= Joseph Gallo Farms =

Family-owned dairy in Livingston, California

Joseph Gallo Farms is a large family-owned dairy operation, and is prominent in California’s dairy industry. It is based in Livingston, California.

==History==
Joseph Gallo Farms was founded in 1946 in the northern San Joaquin Valley by Joseph Edward Gallo following World War II.

After working in the dairy business, Gallo and son Michael built the company’s cheese plant in 1982. In 1995, Successful Farming Magazine called Joseph Gallo Farms “America’s largest dairy farm”. It is currently in the third generation as a family-owned/operated business.

==Sustainability==
Joseph Gallo Farms is a prominent sustainable enterprise, receiving several honors and awards for their environmental practices. They also utilize conservation and renewable energies.

In 2004 they completed their first methane digester system, which uses biogas produced from cow manure to supply the majority of their plant's electrical needs.

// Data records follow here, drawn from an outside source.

(* ===== verification/Icmp.v ===== *)
(** * net/icmp-client: echo requests and their checksum

    The header is big-endian; the checksum is computed in 32 bits over the
    header without the checksum field and the payload. *)

From S2P Require Import Prelude.

Record IcmpHeader : Type := {
  type : Z;
  code : Z;
  checksum : Z;
  identifier : Z;
  sequence_number : Z;
}.

Definition echo_reply : Z := 0.
Definition echo_request : Z := 8.

(** The while loop of compute_checksum and the odd byte after it *)
Fixpoint add_words (sum : Z) (buffer : list Z) : Z :=
  match buffer with
  | b0 :: b1 :: buffer => add_words (u32 (sum + Z.lor (b0 ≪ 8) b1)) buffer
  | [b0] => u32 (sum + (b0 ≪ 8))
  | [] => sum
  end.

(** compute_checksum *)
Definition compute_checksum (buffer : list Z) (h : IcmpHeader) : IcmpHeader :=
  let sum := Z.lor (type h ≪ 8) (code h) in
  let sum := u32 (sum + identifier h) in
  let sum := u32 (sum + sequence_number h) in
  let sum := add_words sum buffer in
  let sum := u32 ((sum ≫ 16) + Z.land sum 65535) in
  let sum := u32 (sum + (sum ≫ 16)) in
  {| type := type h; code := code h; checksum := u16 (Z.lnot sum); identifier := identifier h;
     sequence_number := sequence_number h |}.

Definition be16 (z : Z) : list Z := [z / 256; z mod 256].

(** The bytes of an IcmpHeader *)
Definition encode_header (h : IcmpHeader) : list Z :=
  [type h; code h] ++ be16 (checksum h) ++ be16 (identifier h) ++ be16 (sequence_number h).

(** The packet that IcmpClient::Operation::start sends *)
Definition start_packet (identifier_ sequence_number_ : Z) (buffer : list Z) : list Z :=
  encode_header (compute_checksum buffer
    {| type := echo_request; code := 0; checksum := 0; identifier := identifier_;
       sequence_number := sequence_number_ |}) ++ buffer.

(** ** The Internet checksum of RFC 1071 *)

Fixpoint words (bs : list Z) : list Z :=
  match bs with
  | b0 :: b1 :: bs => (b0 * 256 + b1) :: words bs
  | [b0] => [b0 * 256]
  | [] => []
  end.

(** One's complement addition of 16 bit words *)
Definition ones_add (a b : Z) : Z := if a + b <? 65536 then a + b else a + b - 65535.

Definition ones_sum (ws : list Z) : Z := foldr ones_add 0 ws.

Definition total (ws : list Z) : Z := foldr Z.add 0 ws.

Lemma pair_ind {A} (P : list A → Prop) :
  P [] → (∀ x, P [x]) → (∀ x y l, P l → P (x :: y :: l)) → ∀ l, P l.
Proof.
  intros H0 H1 H2. fix IH 1. intros [|x [|y l]]; [exact H0|exact (H1 x)|apply H2, IH].
Qed.

Lemma words_range bs : Forall is_byte bs → Forall (in_u 16) (words bs).
Proof.
  induction bs as [|b|b0 b1 bs IH] using pair_ind; [by constructor| |];
    cbn [words]; rewrite !Forall_cons; unfold is_byte, in_u.
  - intros [? _]. split; [lia|constructor].
  - intros (? & ? & Hbs). split; [lia|]. by apply IH.
Qed.

(** Addition with end-around carry is addition modulo 65535, and 0 only for 0. *)
Lemma ones_sum_spec ws :
  Forall (in_u 16) ws →
  0 ≤ ones_sum ws ≤ 65535 ∧ ones_sum ws mod 65535 = total ws mod 65535 ∧ 0 ≤ total ws ∧
  (ones_sum ws = 0 → total ws = 0).
Proof.
  induction 1 as [|w ws Hw _ (IH1 & IH2 & IH3 & IH4)]; [done|]. unfold in_u in Hw.
  cbn [ones_sum total foldr]. fold (ones_sum ws). fold (total ws). unfold ones_add.
  destruct (Z.ltb_spec (w + ones_sum ws) 65536); split_and!; try lia.
  - by rewrite Zplus_mod, IH2, <- Zplus_mod.
  - replace (w + ones_sum ws - 65535) with (w + ones_sum ws + (-1) * 65535) by lia.
    rewrite Z.mod_add by lia. by rewrite Zplus_mod, IH2, <- Zplus_mod.
Qed.

Lemma lor_byte a b : 0 ≤ b < 256 → Z.lor (a ≪ 8) b = a * 256 + b.
Proof. intros. rewrite Z.lor_comm, lor_shiftl_add by lia. simpl. lia. Qed.

Lemma add_words_total sum bs :
  Forall is_byte bs → 0 ≤ sum → sum + total (words bs) < 2 ^ 32 →
  add_words sum bs = sum + total (words bs).
Proof.
  revert sum. induction bs as [|b|b0 b1 bs IH] using pair_ind; intros sum; cbn [add_words words total foldr].
  - lia.
  - rewrite Forall_singleton. unfold is_byte. intros. rewrite Z.shiftl_mul_pow2 by lia.
    change (2 ^ 8) with 256. rewrite uwrap_id by (unfold in_u; lia). lia.
  - rewrite !Forall_cons. unfold is_byte. intros (? & ? & Hbs) ? Hlt. fold (total (words bs)) in *.
    assert (0 ≤ total (words bs)) by (by apply ones_sum_spec, words_range).
    rewrite lor_byte by lia. rewrite uwrap_id by (unfold in_u; lia). rewrite IH by (done || lia). lia.
Qed.

(** The two folds and the complement. *)
Lemma fold_complement s :
  0 ≤ s < 2 ^ 32 →
  let f1 := u32 ((s ≫ 16) + Z.land s 65535) in
  let f2 := u32 (f1 + (f1 ≫ 16)) in
  in_u 16 (u16 (Z.lnot f2)) ∧ (s + u16 (Z.lnot f2)) mod 65535 = 0.
Proof.
  intros Hs f1 f2. split; [apply uwrap_range; lia|].
  assert (f1 = s / 65536 + s mod 65536) as Hf1.
  { unfold f1. rewrite Z.shiftr_div_pow2, (land_low_bits _ 16) by (done || lia).
    change (2 ^ 16) with 65536. apply uwrap_id. unfold in_u.
    pose proof (Z.mod_pos_bound s 65536). pose proof (Z.div_pos s 65536).
    pose proof (Z.div_lt_upper_bound s 65536 65536). lia. }
  pose proof (Z.mod_pos_bound s 65536 ltac:(lia)) as Hm.
  pose proof (Z.div_pos s 65536 ltac:(lia) ltac:(lia)) as Hd.
  pose proof (Z.div_lt_upper_bound s 65536 65536 ltac:(lia) ltac:(lia)) as Hd'.
  assert (f2 = f1 + f1 / 65536) as Hf2.
  { unfold f2. rewrite Z.shiftr_div_pow2 by lia. change (2 ^ 16) with 65536. apply uwrap_id.
    unfold in_u. pose proof (Z.div_pos f1 65536). pose proof (Z.div_lt_upper_bound f1 65536 65536). lia. }
  assert (u16 (Z.lnot f2) = 65535 - f2 mod 65536) as ->.
  { unfold uwrap. change (2 ^ 16) with 65536. unfold Z.lnot.
    pose proof (Z.div_mod f2 65536 ltac:(lia)). pose proof (Z.mod_pos_bound f2 65536 ltac:(lia)).
    symmetry. apply (Z.mod_unique_pos _ _ (- (f2 / 65536) - 1)); lia. }
  pose proof (Z.div_mod s 65536 ltac:(lia)). pose proof (Z.div_mod f1 65536 ltac:(lia)).
  pose proof (Z.mod_pos_bound f1 65536 ltac:(lia)).
  assert (f1 / 65536 = 0 ∨ f1 / 65536 = 1) as Hc.
  { pose proof (Z.div_pos f1 65536). pose proof (Z.div_lt_upper_bound f1 65536 2). lia. }
  assert (f2 mod 65536 = f1 mod 65536 + f1 / 65536) as Hlow.
  { symmetry. apply (Z.mod_unique_pos _ _ (f1 / 65536)); lia. }
  apply Z.mod_divide; [lia|]. exists (s / 65536 + f1 / 65536 + 1). lia.
Qed.

Lemma total_words_bound bs : Forall is_byte bs → 2 * total (words bs) ≤ 65535 * (zlen bs + 1).
Proof.
  induction bs as [|b|b0 b1 bs IH] using pair_ind; cbn [words total foldr].
  - done.
  - rewrite Forall_singleton. unfold is_byte, zlen. simpl. lia.
  - rewrite !Forall_cons. unfold is_byte. intros (? & ? & Hbs). specialize (IH Hbs).
    fold (total (words bs)). rewrite !zlen_cons. lia.
Qed.

Lemma be16_byte z : in_u 16 z → Forall is_byte (be16 z).
Proof.
  intros [? Hz]. change (2 ^ 16) with 65536 in Hz. unfold be16. repeat constructor; unfold is_byte;
    try (apply Z.mod_pos_bound; lia); [apply Z.div_pos; lia|apply Z.div_lt_upper_bound; lia].
Qed.

(** The packet that IcmpClient::Operation::start sends for a payload of up to 65535
    bytes has a valid Internet checksum: the one's complement sum of its words is 65535. *)
Theorem icmp_checksum_valid identifier_ sequence_number_ buffer :
  in_u 16 identifier_ → in_u 16 sequence_number_ → Forall is_byte buffer →
  zlen buffer ≤ 65535 →
  Forall is_byte (start_packet identifier_ sequence_number_ buffer) ∧
  ones_sum (words (start_packet identifier_ sequence_number_ buffer)) = 65535.
Proof.
  intros Hid Hseq Hbuf Hlen. unfold start_packet, compute_checksum, encode_header.
  cbn [type code checksum identifier sequence_number]. set (h := Z.lor _ _).
  assert (h = 2048) as -> by reflexivity. pose proof Hid as [? ?]. pose proof Hseq as [? ?].
  pose proof (total_words_bound buffer Hbuf). change (2 ^ 16) with 65536 in *.
  assert (0 ≤ total (words buffer)) by (by apply ones_sum_spec, words_range).
  rewrite (uwrap_id 32 (2048 + identifier_)) by (unfold in_u; lia).
  rewrite (uwrap_id 32 (2048 + identifier_ + sequence_number_)) by (unfold in_u; lia).
  rewrite add_words_total by (done || lia).
  set (s := 2048 + identifier_ + sequence_number_ + total (words buffer)).
  destruct (fold_complement s) as [Hc Hmod]; [unfold s; lia|]. set (c := u16 _) in *.
  set (p := (_ ++ _) ++ buffer).
  assert (Forall is_byte p) as Hp.
  { unfold p. rewrite !Forall_app. split; [|done].
    split_and!; [by repeat constructor|by apply be16_byte..]. }
  split; [done|]. destruct (ones_sum_spec (words p)) as (Hr & Hm & _ & Hz); [by apply words_range|].
  assert (total (words p) = s + c) as Ht.
  { unfold p, be16, s. simpl. unfold echo_request. fold (total (words buffer)).
    pose proof (Z.div_mod c 256). pose proof (Z.div_mod identifier_ 256).
    pose proof (Z.div_mod sequence_number_ 256). lia. }
  rewrite Ht, Hmod in Hm. pose proof Hc as [? _].
  assert (ones_sum (words p) ≠ 0) by (intros E; apply Hz in E; unfold s in *; lia).
  apply Z.mod_divide in Hm as [q Hq]; lia.
Qed.

Lemma icmp_checksum_valid_witness :
  ones_sum (words (start_packet 4660 7 [1; 2; 3])) = 65535.
Proof. apply (icmp_checksum_valid 4660 7 [1; 2; 3]); [done|done|by repeat constructor|done]. Defined.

They have claimed they are working on a second digester, which would enable a completely renewable energy-powered plant.

==Vertical integration==
The farm grows the majority of the feed for their own cows. They are the oldest U.S. cheese producer to be government certified “free of all artificial hormones.”

They use whey, a source of protein found in milk, and a byproduct of the cheese making process, to make whey protein isolate. Using an ultrafiltration system to purify and concentrate the protein, they produce WPI at about 90% pure protein for use in nutritional supplements.

==Awards==
Joseph Gallo Farms has earned more than 100 awards and medals for their cheese and milk. In 2009, their provolone cheese was named "best in the world" at the World Cheese Awards.

They are strong advocates of sustainable business practices and have been recognized by the California Environmental Protection Agency with their 2009 WRAP Award.